Cavalièrement décrétée par l’Etat Togolais, la hausse des prix du carburent sous toutes ses formes a provoqué une flambée générale des prix de tous les autres biens de consommation rendant ainsi insupportables les conditions de vie des citoyens. Les ménages Togolais n’arrivent plus à joindre les deux bouts, quelle que soit la rigueur qu’ils mettent à gérer leurs revenus. Comment pourrait- il en être autrement ? Depuis des décennies, le niveau des salaires a toutes les peines du monde à croitre (le SMIG ne dépasse pas 35.000 fcfa en 2013!) alors que les prix des produits de première nécessité ne cessent d’augmenter?
Les syndicats ont beau de faire grève, rien n’y fait! Le pouvoir d’achat reste extrêmement faible. Même les travailleurs rémunérés au triple du SMIG en sont réduits à faire des choix douloureux dans la satisfaction de leurs besoins primaires. C’est ainsi qu’avec un revenu mensuel de 100.000 fcfa, un père d’une famille de 5 membres est obligé de faire face aux dépenses suivantes :



Cette situation qui conduit la plupart des familles à un endettement chronique ou à une dépendance perpétuelle par rapport à un parent résidant à l’étranger est pourtant loin d’être une fatalité. Elle s’explique par les choix malheureux faits par les dirigeants du pays dans la gestion des affaires de l’Etat.
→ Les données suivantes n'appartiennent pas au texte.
Lemma wp_read_through kv F N e c :
  lfu_state True c F → no_oom e → counts_within N F → 0 ≤ N → N + 1 < 2 ^ 64 →
  wp (read_through kv) e c (λ r e' c',
    no_oom e' ∧ c_max_items c' = c_max_items c ∧ ∃ F', lfu_step (c_max_items c) F kv r F' ∧
      lfu_state True c' F' ∧ counts_within (N + 1) F' ∧
      live e' = live e + 3 * (Z.of_nat (size F') - Z.of_nat (size F))).
Proof.
  intros HF He HN H0 Hmax. destruct kv as [k v]. unfold read_through. simpl fst. simpl snd. wp_step.
  eapply wp_mono; [apply (wp_cache_get_lfu k True F); [done|]|].
  { intros _ k' w Hw. specialize (HN k' w Hw). simpl in *. lia. }
  intros r e1 c1 (Hm1 & Hl1 & Hx1 & Hr). destruct (F !! k) as [[w n]|] eqn:Hk; destruct Hr as [-> HF1].
  - simpl. wp_step. specialize (HN k _ Hk) as Hn. simpl in Hn.
    assert (Hu : u64 (n + 1) = n + 1) by (unfold u64; rewrite Z.mod_small; lia). rewrite Hu in HF1.
    split_and!; [unfold no_oom in *; by rewrite Hm1|done|]. eexists. split_and!; [by apply lfu_hit|done| |].
    + apply map_Forall_insert_2; [simpl; lia|]. intros k' w' Hw. specialize (HN k' w' Hw). simpl in *. lia.
    + rewrite map_size_insert_Some by eauto. lia.
  - simpl. wp_step. eapply wp_mono; [apply (wp_cache_add_lfu k v True F); [done|done|unfold no_oom in *; by rewrite Hm1]|].
    intros _ e2 c2 (He2 & Hx2 & F0 & Hroom & HF2 & Hl2). wp_step. rewrite Hx1 in *.
    split_and!; [done|congruence|]. eexists. split_and!; [by apply lfu_miss|done| |].
    + apply map_Forall_insert_2; [simpl; lia|]. intros k' w' Hw.
      apply (lookup_weaken _ F) in Hw; [|by eapply makes_room_sub]. specialize (HN k' w' Hw). simpl in *. lia.
    + rewrite map_size_insert_None; [lia|]. apply makes_room_sub in Hroom.
      by eapply lookup_weaken_None.
Qed.

Lemma wp_read_all l F N e c :
  lfu_state True c F → no_oom e → counts_within N F → 0 ≤ N → N + Z.of_nat (length l) < 2 ^ 64 →
  wp (read_all l) e c (λ rs e' c', ∃ F', lfu_steps (c_max_items c) F l rs F' ∧ lfu_state True c' F' ∧
    c_max_items c' = c_max_items c ∧ live e' = live e + 3 * (Z.of_nat (size F') - Z.of_nat (size F))).
Proof.
  revert F N e c. induction l as [|kv l IH]; intros F N e c HF He HN H0 Hmax; simpl; wp_step.
  { exists F. split_and!; [constructor|done|done|lia]. }
  simpl in Hmax. eapply wp_mono; [eapply (wp_read_through kv F N); try done; lia|].
  intros r e1 c1 (He1 & Hx1 & F1 & Hstep & HF1 & HN1 & Hl1). wp_step.
  eapply wp_mono; [eapply (IH F1 (N + 1)); try done; lia|]. intros rs e2 c2 (F2 & Hsteps & HF2 & Hx2 & Hl2).
  wp_step. rewrite Hx1 in *. exists F2. split_and!; [by econstructor|done|done|lia].
Qed.

(** A new heap. *)
Lemma lfu_state_new c n :
  0 < n → 2 * n + 1 ≤ INT_MAX → c_max_items c = n →
  c_lfu c = LFU (Some (replicate (Z.to_nat (n + 1)) None)) 0 n → c_heap c = ∅ →
  ∀ o, lfu_state o (c_set_policy EVICT_LFU c) ∅.
Proof.
  intros H0 Hcap Hm Hlfu Hh o.
  exists [], []. split_and!; [|constructor|done|intros _ i Hi; simpl in Hi; lia].
  split; simpl; [done|lia|by rewrite Hm|constructor|].
  exists None, (replicate (Z.to_nat n) None). split; [split|].
  - simpl c_lfu. rewrite Hlfu. unfold lfu_of. simpl. rewrite length_replicate.
    replace (Z.to_nat (n + 1)) with (S (Z.to_nat n)) by lia. simpl. f_equal. lia.
  - simpl c_heap. rewrite Hh. by split; [constructor|].
  - simpl. rewrite length_replicate, Hm. lia.
Qed.
Lemma lfu_state_counters o c F z : lfu_state o c F → lfu_state o (c_set_policy_changes z c) F.
Proof. intros (d & ex & [H1 H2 H3 H4 H5] & Hd & HF & Ho). exists d, ex. by split_and!. Qed.

(** A new cache that is switched to LFU. *)
Definition lfu_start (max_items : Z) : M CacheManager unit :=
  kvs_cache_init max_items;;
  kvs_cache_set_policy EVICT_LFU.
Lemma wp_lfu_start max_items e Q :
  2 * capacity max_items + 1 ≤ INT_MAX → no_oom e →
  (∀ e' c', no_oom e' → live e' = live e + 5 → c_max_items c' = capacity max_items → lfu_state True c' ∅ → Q tt e' c') →
  wp (lfu_start max_items) e g_cache Q.
Proof.
  intros Hcap He HQ. unfold lfu_start, kvs_cache_set_policy. wp_step.
  assert (Hmx : max_items < INT_MAX).
  { unfold capacity in Hcap. destruct (Z.ltb_spec 0 max_items); unfold INT_MAX in *; lia. }
  pose proof (capacity_bounds _ Hmx) as Hb. apply wp_cache_init; [done..|].
  intros e' c' He' Hl Hp Hm Hh Hlfu _ _ _. repeat wp_step. apply HQ; [done..|].
  apply lfu_state_counters. by apply (lfu_state_new _ (capacity max_items)); [lia|..].
Qed.

(** C13: under the LFU policy, reading any sequence of pairs through a new cache
    follows the policy: a hit answers the cached value and counts, a miss enters
    the pair, and a full cache drops a pair with the fewest accesses.  The cache
    never holds more than its capacity, and three blocks are in use per pair. *)
Theorem lfu_cache_refines max_items l e :
  2 * capacity max_items + 1 ≤ INT_MAX → no_oom e → Z.of_nat (length l) < 2 ^ 64 →
  wp (lfu_start max_items;; read_all l) e g_cache (λ rs e' c',
    ∃ F, lfu_steps (capacity max_items) ∅ l rs F ∧ lfu_state True c' F ∧
      Z.of_nat (size F) ≤ capacity max_items ∧ live e' = live e + 5 + 3 * Z.of_nat (size F)).
Proof.
  intros Hcap He Hlen. wp_step. apply wp_lfu_start; [done..|]. intros e1 c1 He1 Hl1 Hx1 HF1.
  eapply wp_mono; [apply (wp_read_all l ∅ 0 e1 c1); [done|done|apply map_Forall_empty|lia|lia]|].
  intros rs e2 c2 (F & Hsteps & HF & Hx2 & Hl2). rewrite Hx1 in *. exists F.
  rewrite map_size_empty in Hl2. split_and!; [done|done| |lia].
  destruct HF as (d & ex & [_ _ _ _ (z & tl & _ & Hsz)] & Hd & -> & _). rewrite ranking_size by done. lia.
Qed.

Lemma lfu_cache_refines_witness :
  2 * capacity 2 + 1 ≤ INT_MAX ∧
  wp (lfu_start 2;; read_all [("a", "1"); ("b", "2"); ("a", "1"); ("c", "3")]) env0 g_cache (λ rs e' c',
    ∃ F, lfu_steps (capacity 2) ∅ [("a", "1"); ("b", "2"); ("a", "1"); ("c", "3")] rs F ∧ lfu_state True c' F ∧
      Z.of_nat (size F) ≤ capacity 2 ∧ live e' = live env0 + 5 + 3 * Z.of_nat (size F)).
Proof.
  split; [unfold capacity, INT_MAX; simpl; lia|].
  apply (lfu_cache_refines 2); [unfold capacity, INT_MAX; simpl; lia|constructor|simpl; lia].
Defined.

(** * Deletion *)

Definition reads (k : string) : list cache_op := [CGet k; CAdd k k].
(** Six keys, some read again; "f" is deleted; then a seventh key is read. *)
Definition deletion_trace : list cache_op :=
  reads "a" ++ reads "c" ++ reads "b" ++ reads "g" ++ reads "f" ++ [CGet "c"] ++ reads "h" ++
  [CGet "f"; CGet "g"; CGet "g"; CDel "f"] ++ reads "e" ++ [CGet "a"; CGet "b"; CGet "e"] ++ reads "d".

(** A deletion only sifts down the node that fills the hole, so the order can
    be lost: in this run "h" was read once and "e" twice, but it is "e" that the
    full cache drops. *)
Theorem lfu_delete_loses_order :
  match (lfu_start 6;; cache_run_all (deletion_trace ++ [CGet "h"; CGet "e"])) env0 g_cache with
  | Ret (a, _, _) => drop (length deletion_trace) a = [CHit (PStr "h"); CHit PNull]
  | _ => False
  end.
Proof. vm_compute. reflexivity. Qed.
(* ===== verification/CacheArc.v ===== *)
(** The cache under the ARC policy: the pointer code on the four lists refines
    operations on four lists of keys, and those never serve a value that was
    not stored.  The capacity, however, is not kept. *)
From stdpp Require Import pretty.
From S2P Require Import Prelude KvsSpec CacheModel CacheSpec CacheList CacheLru CacheLfu.

Local Open Scope Z_scope.

(** * The policy on lists *)

(** A key with its value; the ghosts of the policy have none. *)
Abbreviation slot := (string * option string)%type.
(** The four lists, most recently used first; [LLru] plays no role. *)
Abbreviation arc_lists := (lref → list slot).
Implicit Types (l : list slot) (k v : string) (ov : option string) (A : arc_lists) (r : lref).

Definition put r l A : arc_lists := λ r', if decide (r' = r) then l else A r'.
(** The first slot of a key: its value and the rest. *)
Fixpoint take_slot k l : option (option string * list slot) :=
  match l with
  | [] => None
  | s :: l' =>
      if decide (s.1 = k) then Some (s.2, l') else
      match take_slot k l' with Some (ov, rest) => Some (ov, s :: rest) | None => None end
  end.
Definition split_last l : option (list slot * slot) :=
  match reverse l with [] => None | s :: rest => Some (reverse rest, s) end.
Bradage de l’appareil de production
Sur injonction des soi-disants « bailleurs de fonds » l’élite au pouvoir a accepté de brader brader l’appareil de production du Togo, biaisant ainsi la répartition des richesses dans le pays. Au delà des pressions exercées par les partenaires internationaux, ce choix, a été d’autant plus facile à faire qu’il s’est accompagné d’une corruption scandaleuse des dirigeants du pays.
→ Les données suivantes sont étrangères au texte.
Lemma counted_thresholds t b c : stats_ok c → counted c (c_set_ai (ai_set_thresholds t b (c_ai c)) c).
Proof. intros []. by split_and!. Qed.
Lemma counted_history h i n c :
  stats_ok c → Z.of_nat (length h) = HISTORY_SIZE → 0 ≤ i < HISTORY_SIZE → 0 ≤ n ≤ HISTORY_SIZE →
  counted c (c_set_ai (ai_set_history h i n (c_ai c)) c).
Proof. intros [] ? ? ?. by split_and!. Qed.
Lemma counted_minutes l m c :
  stats_ok c → Z.of_nat (length l) = MINUTE_WINDOW → 0 ≤ m < 2 ^ 31 →
  counted c (c_set_ai (ai_set_minutes l m (c_ai c)) c).
Proof. intros [] ? ?. by split_and!. Qed.
Lemma counted_hours l h c :
  stats_ok c → Z.of_nat (length l) = HOUR_WINDOW → 0 ≤ h < 2 ^ 31 →
  counted c (c_set_ai (ai_set_hours l h (c_ai c)) c).
Proof. intros [] ? ?. by split_and!. Qed.
Lemma counted_seconds l c :
  stats_ok c → Z.of_nat (length l) = 60 → counted c (c_set_access_by_second l c).
Proof. intros [] ?. by split_and!. Qed.
Lemma counted_last t c : stats_ok c → 0 ≤ t < 2 ^ 31 → counted c (c_set_last_update_time t c).
Proof. intros [] ?. by split_and!. Qed.

Lemma wp_thresholds e c Q :
  stats_ok c → (∀ c', counted c c' → Q tt e c') → wp update_dynamic_thresholds e c Q.
Proof.
  intros Hok HQ. unfold update_dynamic_thresholds, get_ai, upd_ai. wp_step. wp_step.
  destruct (ai_history_count (c_ai c) <? 3); wp_step; [by apply HQ|]. by apply HQ, counted_thresholds.
Qed.
Lemma wp_sample h e c Q :
  stats_ok c → (∀ c', counted c c' → Q tt e c') → wp (record_hit_rate_sample h) e c Q.
Proof.
  intros Hok HQ. pose proof Hok as []. unfold record_hit_rate_sample, get_ai, upd_ai, arr_put.
  do 3 wp_step. rewrite decide_True by lia. do 2 wp_step. apply HQ, counted_history; [done|..].
  - by rewrite length_insert.
  - unfold HISTORY_SIZE in *. rewrite Z.rem_mod_nonneg by lia. apply Z.mod_pos_bound. lia.
  - destruct (Z.ltb_spec (ai_history_count (c_ai c)) HISTORY_SIZE); lia.
Qed.
Lemma wp_time_windows e c Q :
  clocks_ok e → stats_ok c → (∀ e' c', clocks_ok e' → counted c c' → Q tt e' c') →
  wp update_time_windows e c Q.
Proof.
  intros He Hok HQ. pose proof Hok as [_ _ Hmin Hhour Hm Hh _ _ _].
  unfold update_time_windows, get_ai, upd_ai. wp_step.
  apply wp_time_sec; [done|]. intros now e1 Hnow He1. do 2 wp_step.
  assert (H60 : 0 ≤ now / 60 < 2 ^ 31) by (split; [apply Z.div_pos; lia|apply Z.div_lt_upper_bound; lia]).
  assert (H3600 : 0 ≤ now / 3600 < 2 ^ 31) by (split; [apply Z.div_pos; lia|apply Z.div_lt_upper_bound; lia]).
  destruct (ai_last_minute (c_ai c) =? 0).
  { wp_step. apply HQ; [done|]. destruct Hok. by split_and!. }
  wp_step.
  assert (Hhours : ∀ c1, counted c c1 → wp (ai ← gets c_ai;
    if (ai_last_hour ai <? now / 3600) then
      let shift := to_int (now / 3600 - ai_last_hour ai) in
      l ← (if (HOUR_WINDOW <=? shift) then mret (replicate (Z.to_nat HOUR_WINDOW) 0)
           else some_or_ub (shift_window HOUR_WINDOW shift (ai_access_by_hour ai)));
      modify (λ c, c_set_ai (ai_set_hours l (now / 3600) (c_ai c)) c)
    else mret tt) e1 c1 Q).
  { intros c1 Hc1. pose proof Hc1 as ([_ _ _ Hl _ Hlast _ _ _] & _). wp_step. wp_step.
    destruct (Z.ltb_spec (ai_last_hour (c_ai c1)) (now / 3600)); [|by wp_step; apply HQ].
    cbv zeta. rewrite to_int_small by lia. wp_step. apply wp_move_window; [done|intros ?%Z.leb_gt; lia|].
    intros l Hlen. wp_step. apply HQ; [done|]. eapply counted_trans; [exact Hc1|].
    apply counted_hours; [apply Hc1|done..]. }
  destruct (Z.ltb_spec (ai_last_minute (c_ai c)) (now / 60)); [|wp_step; by apply Hhours].
  cbv zeta. rewrite to_int_small by lia. wp_step. apply wp_move_window; [done|intros ?%Z.leb_gt; lia|].
  intros l Hlen. wp_step. by apply Hhours, counted_minutes.
Qed.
Qui ne se souvient en effet des différents Programmes d’Ajustements Structurels (PAS) et autre SCAPE imposés au Togo et à l’ensemble des pays de la sous région depuis les années ’80 ? Officiellement, ces programmes avaient pour objectif d’assainir les finances publiques des pays sous-développés en les incitants à privatiser, (autrement dit, vendre à vil prix) leurs entreprises nationales. En plus de ces privatisations, les Etats sous-développés devaient faire des économies en réduisant la masse salariale, le budget de la santé, de l’éducation, des infrastructures etc. Mais en réalité ces mesures étaient destinées à dégager les ressources nécessaires au paiement des « dettes » contractées dans les années ’70 !
Rappelons au passage que ces dettes avaient été contractées au lendemain de la guerre du Viet-nam qui a poussé les Etats-unis, puissance dominante d’alors, à abandonner la parité fixe entre le Dollar et les reserves en or de sa banque centrale (la FED). Ce découplage lui permit de faire tourner la planche à billet pour financer la guerre. Mais une fois celle-ci terminée (par une défaite !), le pays se retrouva avec un gigantesque surplus de liquidités auquel il fallait trouver un débouché pour éviter une inflation généralisée dans le monde occidental. La solution fût de derverser cet argent fictif dans les pays du tiers monde par l’intermédiaire des institutions financières internationales comme le FMI et la Banque mondiale. Ces pays furent incités à emprunter massivement cet argent qui ne reposait sur rien du tout. Evidemment, les dirigeants africains se précipitèrent sur cette manne, qu’ils ont vite fait de détourner vers leurs comptes privés en Suisse ou ailleurs.

C’est donc pour payer cette dette-là que l’appareil productif Togolais a été bradé à différentes multinationales et à d’obscures fonds d’investissements sans foi ni loi. Tels d’impitoyables prédateurs, ces capitalistes se sont rués sur les usines et industries du pays qu’ils ont proprement pillés. De la SFI à Bolloré en passant par Bouygues point n’est besoin de rappeler le sort que ces investisseurs ont réservé aux anciens fleurons de l’économie Togolaise comme la SOTOCO, l’OTP, l’OPAT, Le Port, la CEET, la RNET etc....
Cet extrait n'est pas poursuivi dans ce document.